Хок повесил трубку, восхищаясь про себя настырностью Хелен. Как это ей удалось уломать старика на кругосветное путешествие? Наверное, главную роль сыграл спутниковый телефон, который позволит Фрэнку каждый день давать ценные указания менеджеру магазина. Хок, конечно, огорчился оттого, что сбагрить девчонок к дедушке не удастся, но, с другой стороны, был искренне рад за Фрэнка. У старика куча денег, и слава Богу, что он, наконец, хоть что-то потратит на удовольствия.

Хок еще раз просмотрел дело командира Морроу, составил по нему пояснительную записку для майора Браунли и отнес все бумаги и папку с делом в кабинет шефа. Майора еще не было на работе и Хок оставил папку на его столе.

Потом вернулся к себе, взял верхнюю папку из стопки «висяков» и углубился в чтение. Дело касалось инцидента в кегельбане. Повздорив с одним из посетителей кегельбана, некий Родни Демарис, бывший «зеленый берет» в чине капитана, выбежал из кегельбана, открыл дверцу своей машины, вынул из бар дачка «магнум» и, вернувшись в зал, выстрелил пять раз в грудь своему обидчику, Марку Демаресту. Пять дырок в груди Демареста были размером с игральную карту каждая. Хок взглянул на цветную фотографию изуродованного трупа, приложенную к делу, и погрустнел. Шансы раскрыть это дело крайне невелики. Демарис сразу скрылся с места преступления, и с тех пор его никто не видел. Хок сначала не понял, почему это Браунли вытащил на свет Божий столь безнадежный «висяк» пятилетней давности, но тут наткнулся на ксерокопию рапорта какого-то патрульного. Полицейский утверждал, что буквально две недели назад видел в Майами зеленый «плимут» 1982 года выпуска, за рулем которого сидел человек, очень похожий на Демариса. Патрульный попытался остановить машину, но подозреваемому удалось улизнуть от погони на шоссе И-95. Толку от этого рапорта не было никакого: патрульный даже не успел разглядеть номерной знак «Плимута» и, более того, не был уверен в том, что преследовал именно Демариса. Однако тот факт, что «плимут» не остановился, проигнорировав приказ патрульного, усилил подозрения полицейского, о чем тот и доложил в письменном виде. Хок решил не тратить попусту время на этот «висяк». Не разъезжать же, в самом деле, по городу в поисках зеленого «плимута». Отложив дело Демариса в сторонку, Хок раскрыл следующую папку.

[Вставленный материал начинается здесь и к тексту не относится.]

(** * The response adapter of [mytests/custom_model_example.py]

    A shallow embedding of [CustomOpenAICompatibleModel]: the request it
    builds, the call boundary with its catch-all handler, the parser of a
    completed response and the asynchronous generator that turns a stream of
    chunks into cumulative responses. *)

From Stdlib Require Import ZArith QArith String List Lia.
From stdpp Require Import base option list gmap strings.

Set Warnings "-register-all".

Local Open Scope Z_scope.
Local Open Scope string_scope.

(** ** Python values and truthiness *)

(** The JSON-like values that travel in the request: messages, tool
    descriptors and the extra keyword arguments are passed through
    unmodified. *)
Inductive PyValue : Type :=
| PyNone
| PyBool (b : bool)
| PyInt (n : Z)
| PyFloat (q : Q)
| PyStr (s : string)
| PyList (xs : list PyValue)
| PyDict (kv : list (string * PyValue)).

(** The value of a guard [... and x] on [x : str | None] when it is truthy:
    [None] and the empty string are falsy. *)
Definition truthy_str (o : option string) : option string :=
  match o with
  | Some s => if String.eqb s "" then None else Some s
  | None => None
  end.

(** The same for [l : list | None]: [None] and the empty list are falsy. *)
Definition truthy_list {A} (o : option (list A)) : option (list A) :=
  match o with
  | Some (x :: l) => Some (x :: l)
  | _ => None
  end.

(** [n or 0] for [n : int | None]. *)
Definition or_zero (o : option Z) : Z :=
  match o with
  | Some n => if Z.eqb n 0 then 0 else n
  | None => 0
  end.

(** ** Time

    A [datetime] has microsecond resolution; it is kept as a count of
    microseconds, and so is the [timedelta] between two of them.
    [total_seconds] is that count divided by [10**6]. *)
Definition datetime := Z.
Definition timedelta := Z.

Definition total_seconds (d : timedelta) : Q := Qmake d 1000000.

(** ** What the client hands back *)

Record ChatCompletionMessage := { message_content : option string }.
Record Choice := { message : ChatCompletionMessage }.
Record CompletionUsage :=
  { prompt_tokens : option Z; completion_tokens : option Z }.
Record ChatCompletion :=
  { choices : list Choice; response_usage : option CompletionUsage }.

Record ChoiceDelta := { delta_content : option string }.
Record ChunkChoice := { delta : ChoiceDelta }.
Record ChatCompletionChunk := { chunk_choices : list ChunkChoice }.

(** An instance of [Exception], as far as the adapter looks at it: [str(e)]. *)
Record PyException := { exc_str : string }.

(** [client.chat.completions.create] returns a [ChatCompletion] or an
    [AsyncStream] of chunks. A stream that is delivered to its end is the
    finite list of its chunks; a stream that fails while it is read is the
    list of the chunks it delivers and the exception it raises in place of
    the next one. *)
Inductive TransportObject :=
| ChatCompletionObj (c : ChatCompletion)
| AsyncStreamObj (chunks : list ChatCompletionChunk)
| BrokenStreamObj (chunks : list ChatCompletionChunk) (e : PyException).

В это время зазвонил телефон.

Хок снял трубку. На том конце провода раздались рыдания Эллиты Санчес.

— Хок, как хорошо, что к телефону подошел ты, — всхлипывая проговорила Эллита. — Я... Я пы... пыталась до... дозвониться до тебя в... отеле, но...

Эллита рыдала так отчаянно, что Хок еле разбирал ее слова. К тому же, она звонила из какого-то очень людного места — в трубке слышались музыка, гудки автомобилей и уличный шум.

— Ты где? — спросил Хок. — Я тебя почти не слышу.

— Сейчас... Погоди минутку... Только не вешай трубку, пожалуйста!

— Я не собираюсь вешать трубку, Эллита. Успокойся и перестань плакать.

Пока Хок пытался разобрать хоть что-нибудь из всхлипываний Эллиты, в кабинет вошел лейтенант Слейтер. Его рыхлое белое лицо замаячило над столом подобно неведомой мертвой планете. Лейтенант был одет в голубую рубашку с белым воротником и манжетами, жилет и черные брюки от пятисотдолларового костюма-тройки.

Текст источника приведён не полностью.